This consolidation of the public company shareholder base, and corresponding decline of the historically substantial and less influential retail shareholder universe, began a rethinking the nature of the relationship between shareholders and the companies in which they invest. While investment strategies and policies vary widely among institutions, depending on their nature, some of the factors contributing to the relationship shifts can be identified. For some pension funds and other institutions holding large indexed portfolios, or large long-term positions that could be costly to liquidate due to their size, the traditional “Wall Street Rule” approach of selling positions when dissatisfied with corporate performance or management was not always a practical or economically attractive alternative. Instead, trying to engage with boards to address governance or underlying performance issues became an increasingly explored alternative. In addition, activist hedge funds (in some cases managing more traditional institutions’ money) began to pursue strategies to build a significant stock position and press the board directly for change – whether strategic, operational or otherwise – to increase the stock price in the near term. Finally, there also developed other categories of investors, some of which, like large program traders, showed no interest in management or operations as they traded on technical market data on a moment to moment basis; and they contributed significantly to the large trading volume increases as average annual stock turnover exceed 250% by 2009, compared to 78% ten years earlier. 

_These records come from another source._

Lemma filter_single_forall {A} (p : A -> bool) (l : list A) (e : A) :
  filter p l = [e] -> forall x, In x l -> p x = true -> x = e.
Proof.
  intros H x Hin Hp.
  assert (In x (filter p l)) as Hx by (apply filter_In; auto).
  rewrite H in Hx. destruct Hx as [<-|[]]. reflexivity.
Qed.

Lemma filter_single_in {A} (p : A -> bool) (l : list A) (e : A) :
  filter p l = [e] -> In e l /\ p e = true.
Proof.
  intros H. apply filter_In. rewrite H. left. reflexivity.
Qed.

Lemma string_pair_eqb (a b c d : string) :
  ((a =? c)%string && (b =? d)%string = true) <-> (a, b) = (c, d).
Proof.
  rewrite andb_true_iff, !String.eqb_eq. split.
  - intros [-> ->]. reflexivity.
  - intros H. inversion H. auto.
Qed.

(** ** The session manager *)

Lemma flush_nothing (s : Session) :
  pending s = [] -> flush s = (Ok tt, s).
Proof.
  destruct s as [c t p k l]. simpl. intros ->. reflexivity.
Qed.

(** C3 -- a body run under the managed session: when the body returns the
    manager calls commit, and its writes are made durable if they satisfy
    the constraints; when the body raises an MlflowException the manager
    rolls back and raises that exception; when it raises any other
    exception, or the commit does, the manager rolls back and raises an
    INTERNAL_ERROR MlflowException that wraps it; in each case the manager
    closes the session exactly once, as its last call. *)
Theorem managed_session_contract {A} (fn : M A) (db : DB) :
  let '(r1, s1) := fn (SessionMaker db) in
  let '(r, s) := make_managed_session fn db in
  (exists by_manager,
      calls s = calls s1 ++ by_manager
      /\ count_calls Close by_manager = 1%nat
      /\ last by_manager Commit = Close)
  /\ match r1 with
     | Ok a =>
         match apply_writes (pending s1) (txn s1) (new_pk s1) with
         | inr (db', _) =>
             r = Ok a /\ committed s = db'
             /\ calls s = calls s1 ++ [Commit; Close]
         | inl e =>
             r = Raise (Mlflow (internal_error e))
             /\ committed s = committed s1
             /\ calls s = calls s1 ++ [Commit; Rollback; Close]
         end
     | Raise (Mlflow e) =>
         r = Raise (Mlflow e) /\ committed s = committed s1
         /\ calls s = calls s1 ++ [Rollback; Close]
     | Raise (Other e) =>
         r = Raise (Mlflow (internal_error e)) /\ committed s = committed s1
         /\ calls s = calls s1 ++ [Rollback; Close]
     end.
Proof.
  unfold make_managed_session, bind.
  destruct (fn (SessionMaker db)) as [r1 s1].
  destruct r1 as [a|[e|e]].
  - unfold commit, bind, record_call, flush. simpl.
    destruct (apply_writes (pending s1) (txn s1) (new_pk s1))
      as [e|[db' pk]]; simpl.
    + split.
      * exists [Commit; Rollback; Close]. rewrite <- !app_assoc. auto.
      * rewrite <- !app_assoc. auto.
    + split.
      * exists [Commit; Close]. rewrite <- !app_assoc. auto.
      * rewrite <- !app_assoc. auto.
  - simpl. split.
    + exists [Rollback; Close]. rewrite <- !app_assoc. auto.
    + rewrite <- !app_assoc. auto.
  - simpl. split.
    + exists [Rollback; Close]. rewrite <- !app_assoc. auto.
    + rewrite <- !app_assoc. auto.
Qed.

(** ** Running a body in a session *)

Lemma bind_ok {S A B} (m : Eff S A) (k : A -> Eff S B) s a s' :
  m s = (Ok a, s') -> bind m k s = k a s'.
Proof. unfold bind. intros ->. reflexivity. Qed.

Lemma bind_raise {S A B} (m : Eff S A) (k : A -> Eff S B) s e s' :
  m s = (Raise e, s') -> bind m k s = (Raise e, s').
Proof. unfold bind. intros ->. reflexivity. Qed.

Lemma managed_raise_mlflow {A} (body : M A) db e s1 :
  body (SessionMaker db) = (Raise (Mlflow e), s1) ->
  ManagedSessionMaker body db = (Raise (Mlflow e), committed s1).
Proof.
  intros H. unfold ManagedSessionMaker, make_managed_session.
  rewrite (bind_raise _ _ _ _ _ H). reflexivity.
Qed.

Lemma managed_raise_other {A} (body : M A) db e s1 :
  body (SessionMaker db) = (Raise (Other e), s1) ->
  ManagedSessionMaker body db
  = (Raise (Mlflow (internal_error e)), committed s1).
Proof.
  intros H. unfold ManagedSessionMaker, make_managed_session.
  rewrite (bind_raise _ _ _ _ _ H). reflexivity.
Qed.

Lemma managed_ok {A} (body : M A) db a s1 db' pk :
  body (SessionMaker db) = (Ok a, s1) ->
  apply_writes (pending s1) (txn s1) (new_pk s1) = inr (db', pk) ->
  ManagedSessionMaker body db = (Ok a, db').
Proof.
  intros H W. unfold ManagedSessionMaker, make_managed_session.
  rewrite (bind_ok _ _ _ _ _ H).
  unfold commit, bind, record_call, flush. simpl. rewrite W. reflexivity.
Qed.

Lemma query_clean {A} (read : DB -> A) (s : Session) :
  pending s = [] -> query read s = (Ok (read (txn s)), s).
Proof.
  intros H. unfold query. rewrite (bind_ok _ _ _ _ _ (flush_nothing s H)).
  reflexivity.
Qed.

(** Unfolds a store method down to the tables it reads. *)
Ltac run_store :=
  unfold ManagedSessionMaker, make_managed_session, try_except_IntegrityError,
    _get_or_create, _get_run, _get_experiment, _check_run_is_active,
    _check_experiment_is_active, _update_latest_metric_if_necessary,
    one_or_none, _save_to_db, add, to_mlflow_entity, DEFAULT_EXPERIMENT_ID,
    query, merge, commit, rollback, close, register, record_call, flush,
    raise_mlflow, raise, ret, bind, check, SessionMaker.

Lemma get_run_found run_id s r :
  pending s = [] -> run_rows run_id (txn s) = [r] ->
  _get_run run_id s = (Ok r, s).
Proof.
  intros Hp Hr. unfold _get_run.
  rewrite (bind_ok _ _ _ _ _ (query_clean _ s Hp)).
  unfold run_rows in Hr. rewrite Hr. reflexivity.
Qed.

Lemma stage_not_active st :
  st <> ACTIVE -> negb (LifecycleStage_eqb st ACTIVE) = true.
Proof. destruct st; [congruence | reflexivity]. Qed.

Lemma default_id (id : Z) :
  (if id =? 0 then DEFAULT_EXPERIMENT_ID else id) = id.
Proof.
  unfold DEFAULT_EXPERIMENT_ID. destruct (Z.eqb_spec id 0); congruence.
Qed.

Lemma filter_filter_and {A} (p q : A -> bool) (l : list A) :
  filter p (filter q l) = filter (fun x => q x && p x) l.
Proof.
  induction l as [|x l IH]; simpl; auto.
  destruct (q x); simpl; [destruct (p x)|]; rewrite IH; reflexivity.
Qed.

Lemma list_experiments_all id db :
  _list_experiments [id] [] ALL db = experiment_rows id db.
Proof.
  unfold _list_experiments, experiment_rows. apply filter_ext. intros e.
  unfold mem_Z, mem_stage. simpl.
  destruct (SqlExperiment.lifecycle_stage e); simpl;
    rewrite orb_false_r, andb_true_r; reflexivity.
Qed.

Lemma list_experiments_stage id st view db :
  view_type_to_stages view = [st] ->
  _list_experiments [id] [] view db
  = filter (fun e => LifecycleStage_eqb (SqlExperiment.lifecycle_stage e) st)
           (experiment_rows id db).
Proof.
  intros Hv. unfold _list_experiments, experiment_rows.
  rewrite filter_filter_and, Hv. apply filter_ext. intros e.
  unfold mem_Z, mem_stage. simpl.
  rewrite !orb_false_r, andb_true_r. apply andb_comm.
Qed.

Lemma get_experiment_found id s e :
  pending s = [] -> experiment_rows id (txn s) = [e] ->
  _get_experiment id ALL s = (Ok e, s).
Proof.
  intros Hp He. unfold _get_experiment. rewrite default_id.
  rewrite (bind_ok _ _ _ _ _ (query_clean _ s Hp)).
  rewrite list_experiments_all, He. reflexivity.
Qed.

(** ** Lifecycle guards *)

Lemma guarded_run_fails {A} (k : SqlRun.t -> M A) run_id db r :
  run_rows run_id db = [r] -> SqlRun.lifecycle_stage r <> ACTIVE ->
  ManagedSessionMaker (run <- _get_run run_id ;;
                       _check_run_is_active run ;; k run) db
  = (Raise (Mlflow (run_guard_error r)), db).
Proof.
  intros Hr Hs.
  apply (managed_raise_mlflow _ db _ (SessionMaker db)).
  rewrite (bind_ok _ _ _ _ _
             (get_run_found run_id (SessionMaker db) r eq_refl Hr)).
  apply bind_raise. unfold _check_run_is_active.
  rewrite (stage_not_active _ Hs). reflexivity.
Qed.

Lemma guarded_experiment_fails {A} (k : SqlExperiment.t -> M A) id db e :
  experiment_rows id db = [e] -> SqlExperiment.lifecycle_stage e <> ACTIVE ->
  ManagedSessionMaker (experiment <- _get_experiment id ALL ;;
                       _check_experiment_is_active
                         (to_mlflow_entity experiment) ;; k experiment) db
  = (Raise (Mlflow (experiment_guard_error e)), db).
Proof.
  intros He Hs.
  apply (managed_raise_mlflow _ db _ (SessionMaker db)).
  rewrite (bind_ok _ _ _ _ _
             (get_experiment_found id (SessionMaker db) e eq_refl He)).
  apply bind_raise. unfold _check_experiment_is_active, to_mlflow_entity.
  rewrite (stage_not_active _ Hs). reflexivity.
Qed.

Section Guards.
Variable _validate_metric : string -> float -> Z -> Z -> option Exn.
Variable _validate_tag : string -> string -> option Exn.
Variable _validate_experiment_tag : string -> string -> option Exn.

(** C4, as the code has it -- on a run or an experiment that is not
    active, each mutating operation raises, whatever its arguments, and
    leaves the store as it was.  The run and the experiment are taken one
    at a time: nothing is asked of the other entities of the store.  An
    operation whose arguments pass validation, and log_param, delete_tag,
    update_run_info, delete_run and rename_experiment validate nothing,
    raises at the lifecycle guard: INVALID_PARAMETER_VALUE for the guard of
    a run or of an experiment, INVALID_STATE for rename_experiment alone.
    A metric or a tag the validator rejects is refused with the
    validator's exception before the guard is reached; set_tag validates
    inside its session, which hands an exception that is no
    MlflowException on as INTERNAL_ERROR. *)
Theorem inactive_entity_rejects_mutation (db : DB) :
  (forall (run_id : string) (r : SqlRun.t),
     run_rows run_id db = [r] ->
     SqlRun.lifecycle_stage r <> ACTIVE ->
     (forall metric,
        log_metric _validate_metric run_id metric db
        = (Raise (match _validate_metric (Metric.key metric)
                          (Metric.value metric) (Metric.timestamp metric)
                          (Metric.step metric) with
                  | Some rejected => rejected
                  | None => Mlflow (run_guard_error r)
                  end), db))
     /\ (forall param,
           log_param run_id param db
           = (Raise (Mlflow (run_guard_error r)), db))
     /\ (forall tag,
           set_tag _validate_tag run_id tag db
           = (Raise (match _validate_tag (RunTag.key tag)
                             (RunTag.value tag) with
                     | Some rejected => reraised rejected
                     | None => Mlflow (run_guard_error r)
                     end), db))
     /\ (forall key,
           delete_tag run_id key db
           = (Raise (Mlflow (run_guard_error r)), db))
     /\ (forall status end_time,
           update_run_info run_id status end_time db
           = (Raise (Mlflow (run_guard_error r)), db))
     /\ delete_run run_id db = (Raise (Mlflow (run_guard_error r)), db)
     /\ error_code (run_guard_error r) = INVALID_PARAMETER_VALUE)
  /\ (forall (experiment_id : Z) (e : SqlExperiment.t),
        experiment_rows experiment_id db = [e] ->
        SqlExperiment.lifecycle_stage e <> ACTIVE ->
        (forall tag,
           set_experiment_tag _validate_experiment_tag experiment_id tag db
           = (Raise (match _validate_experiment_tag (RunTag.key tag)
                             (RunTag.value tag) with
                     | Some rejected => rejected
                     | None => Mlflow (experiment_guard_error e)
                     end), db))
        /\ (forall new_name,
              rename_experiment experiment_id new_name db
              = (Raise (Mlflow rename_guard_error), db))
        /\ error_code (experiment_guard_error e) = INVALID_PARAMETER_VALUE
        /\ error_code rename_guard_error = INVALID_STATE).
Proof.
  split.
  - intros run_id r Hr Hrs. repeat split.
    + intros metric. unfold log_metric.
      destruct (_validate_metric (Metric.key metric) (Metric.value metric)
                  (Metric.timestamp metric) (Metric.step metric))
        as [rejected|]; [reflexivity|].
      unfold check.
      rewrite (bind_ok _ _ _ _ _ (eq_refl : ret tt db = (Ok tt, db))).
      destruct (stored_value (Metric.value metric)) as [v n].
      apply (guarded_run_fails (fun run => _ <- _ ;; _)); assumption.
    + intros param. unfold log_param. apply guarded_run_fails; assumption.
    + intros tag. unfold set_tag.
      destruct (_validate_tag (RunTag.key tag) (RunTag.value tag))
        as [[x|x]|].
      * apply (managed_raise_mlflow _ db _ (SessionMaker db)). reflexivity.
      * apply (managed_raise_other _ db _ (SessionMaker db)). reflexivity.
      * apply (managed_raise_mlflow _ db _ (SessionMaker db)).
        unfold check.
        rewrite (bind_ok _ _ _ _ _
                   (eq_refl : ret tt (SessionMaker db)
                              = (Ok tt, SessionMaker db))).
        rewrite (bind_ok _ _ _ _ _
                   (get_run_found run_id (SessionMaker db) r eq_refl Hr)).
        apply bind_raise. unfold _check_run_is_active.
        rewrite (stage_not_active _ Hrs). reflexivity.
    + intros key. unfold delete_tag.
      apply (guarded_run_fails (fun run => _ <- _ ;; _)); assumption.
    + intros status end_time. unfold update_run_info.
      apply (guarded_run_fails (fun run => _ ;; _ ;; _)); assumption.
    + unfold delete_run.
      apply (guarded_run_fails (fun run => _ ;; _)); assumption.
  - intros experiment_id e He Hes. repeat split.
    + intros tag. unfold set_experiment_tag.
      destruct (_validate_experiment_tag (RunTag.key tag)
                  (RunTag.value tag)) as [rejected|]; [reflexivity|].
      unfold check.
      rewrite (bind_ok _ _ _ _ _ (eq_refl : ret tt db = (Ok tt, db))).
      apply (guarded_experiment_fails (fun _ => _)); assumption.
    + intros new_name. unfold rename_experiment.
      apply (managed_raise_mlflow _ db _ (SessionMaker db)).
      rewrite (bind_ok _ _ _ _ _
                 (get_experiment_found experiment_id (SessionMaker db) e
                    eq_refl He)).
      rewrite (stage_not_active _ Hes). reflexivity.
Qed.
End Guards.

As their equity portfolios grew and their individual corporate holdings became more substantial, several of the large institutions – particularly leading pension funds such as TIAA CREF, CalPERS and some of the large union funds – pursued efforts to improve corporate governance and, through that, they thought, performance. Some did so directly by promulgating their own governance guidelines and others participated indirectly through their reliance on governance advisory firms such as ISS and Glass Lewis as well as industry organizations like the Council of Institutional Investors.
The early governance efforts focused on encouraging boards to dismantle the takeover defenses that had largely been put in place during the 1980s in response to the surge of junk bond financed “two tiered, “bust up” takeover bids and other coercive takeover tactics employed in that period. These initial efforts in the 1990s were generally met with varying degrees of resistance by boards, but the efforts persisted and, over time, gained increasing attention and support among shareholders.
Developments Accelerating the Pace of Change
In the past decade, two significant developments accelerated the pace of this change. First was the enactment of the Sarbanes-Oxley Act in 2002 and the adoption by the national stock exchanges of new regulations in 2003 establishing requirements for director independence, board committees, governance guidelines, codes of business conduct and ethics, and other matters – both initiatives undertaken in the wake of the bursting of the technology/telecom bubble and the discoveries of major frauds at Enron, WorldCom and other well-known public companies. Those initiatives led to greater activity from institutional investors, who became increasingly successful in focusing wider attention on governance reforms, as well as the broader emergence of activist hedge funds seeking to force strategic and operational change, or financial restructuring, at companies in which they invested.
The second significant development accelerating the pace of change was the global financial crisis. The extraordinary level of criticism of boards coming out of this crisis was noteworthy for its aggressiveness and breadth – the media, politicians, regulators and the public at large all chimed in to criticize boards for their alleged failures to adequately oversee the companies they served. The resulting reform initiatives included, most prominently, the enactment of Dodd-Frank with its “say-on-pay” requirements and authorization of proxy access.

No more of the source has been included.